- Born: February 21, 1925 Atlanta, GA
- Died: September 22, 2006 (age 81) Madison, Wisconsin
- Citizenship: US
- Education: Ohio State University; Emory University; Stanford University
- Known for: Research in diabetes mellitus
- Scientific career
- Fields: Medicine; Pathology; Endocrinology
- Workplaces: University of Wisconsin

= James Bloodworth Jr. =

American physician

James Morgan Bartow Bloodworth Jr. (February 21, 1925 – September 22, 2006) was an American physician, pathologist, and researcher on diabetes mellitus. He was born in Atlanta on February 21, 1925, to J. M. Bartow Bloodworth Sr.—an attorney—and Elizabeth (née Dimmock) Bloodworth. Bloodworth died on September 22, 2006, in Madison, Wisconsin.

==Education==
Bloodworth completed his college studies at Emory University in Atlanta and Stanford University in California, culminating in a B.S. degree from the former school in 1945. Bloodworth also received his M.D. from Emory University in 1948. He served a rotating internship at Columbia-Presbyterian Medical Center in New York City and went on to pursue residency training at Ohio State University (OSU) in Columbus, Ohio.

==Professional life==
Bloodworth began his academic career as a faculty member at OSU in 1953. In 1962, he accepted a faculty appointment at the University of Wisconsin Medical School (UWMS) in Madison. He worked there for the remainder of his career, attaining the rank of full professor. Bloodworth also served as chief of the laboratory service at the William Shainline Middleton Veterans Hospital (MVH) in Madison until 1989. When a new University of Wisconsin Hospital was opened in 1979, Bloodworth became director of the combined autopsy service at that institution and the MVH. He had become a national consultant on the use of the autopsy as a quality-control procedure in medicine. As the senior forensic pathologist at the UWMS, he was also a consultant to many Wisconsin county coroners.

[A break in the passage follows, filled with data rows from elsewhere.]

(* ===== verification/BitmapCorrect.v ===== *)
(** * CPU bitmaps: theorems

    A bitmap of [n] words is a set of CPUs below [64 * n].  The operations on
    whole bitmaps are the set operations, also when a destination is one of
    the sources; the [cmpxchg] loops hand out and take back single CPUs
    atomically under interference. *)

From S2P Require Import Prelude Slab Bitmap.

(** ** Bits of words *)
Lemma testbit_bit64 k j : 0 <= k → 0 <= j → Z.testbit (bit64 k) j = (j =? k).
Proof. intros. unfold bit64. rewrite Z.shiftl_1_l, Z.pow2_bits_eqb by lia. apply Z.eqb_sym. Qed.

Lemma testbit_not x j : 0 <= j < 64 → Z.testbit (u64_not x) j = negb (Z.testbit x j).
Proof.
  intros. unfold u64_not, u64. change two64 with (2 ^ 64). rewrite Z.mod_pow2_bits_low, Z.lnot_spec by lia. done.
Qed.

Lemma testbit_high w j : is_u64 w → 64 <= j → Z.testbit w j = false.
Proof.
  intros [H0 H1] Hj. destruct (Z.eq_dec w 0) as [->|]; [apply Z.testbit_0_l|]. apply Z.bits_above_log2; [done|].
  apply Z.log2_lt_pow2; [lia|]. eapply Z.lt_le_trans; [exact H1|]. change two64 with (2 ^ 64). apply Z.pow_le_mono_r; lia.
Qed.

Bloodworth was an active member of several professional societies, including the American Society for Experimental Pathology, the Endocrine Society, the American Diabetes Association, the Society for Experimental Biology and Medicine, and the American Society of Clinical Endocrinology. He served as president of the Wisconsin Society of Pathologists from 1978 to 1980.

Bloodworth was a consistently-active medical school instructor in cardiovascular, renal, and endocrine pathology. He also devoted a great deal of his time to the instruction of pathology residents at the UWMS. In order to augment diagnostic accuracy, Bloodworth introduced the use of electron microscopy at that institution. Bloodworth's personal research interests concerned diabetes mellitus, other endocrine disorders, and renal pathology, and he spoke at many national meetings on those topics. He employed histochemistry and ultrastructural studies to assess lesions of the pancreatic islet cells and blood vessels in patients with diabetes mellitus. In animal models, he was also able to produce changes in the renal glomeruli that recapitulated lesions seen in the kidneys of humans with advanced diabetes. Together with his colleagues, he focused on the causes and prevention of microangiopathy in diabetes mellitus. In particular, his studies of diabetic retinopathy, in collaboration with ophthalmological colleagues at UWMS, defined the progression of changes that eventuate in retinal hemorrhages, plaques, exudates, and other lesions producing visual compromise. His experimental studies in dogs showed that meticulous control of glucose metabolism could effectively prevent diabetic angiopathy. For his contributions to the field of endocrinology, Bloodworth received the prestigious Eli Lilly Research Award on behalf of the American Diabetes Association in 1963. Bloodworth's professional activities also included other areas of endocrine pathology as well. In 1968, he edited and largely authored the first systematic textbook on the pathology of the endocrine system. That publication was subsequently updated by Bloodworth in 1982 and continued in a third edition, edited by Juan Lechago and Victor Gould.

==Personal life and death==
Bloodworth married Jean Stone in 1947 and had three daughters with her. In 1972, he married Joan Wiltgen and had two more daughters. Bloodworth retired in 1995. He died of cardiovascular disease in September 2006 in Madison, Wisconsin, where he is buried. In addition to his immediate family, Bloodworth was survived by a younger brother, A. W. Franklin Bloodworth, a retired attorney in Atlanta, Georgia.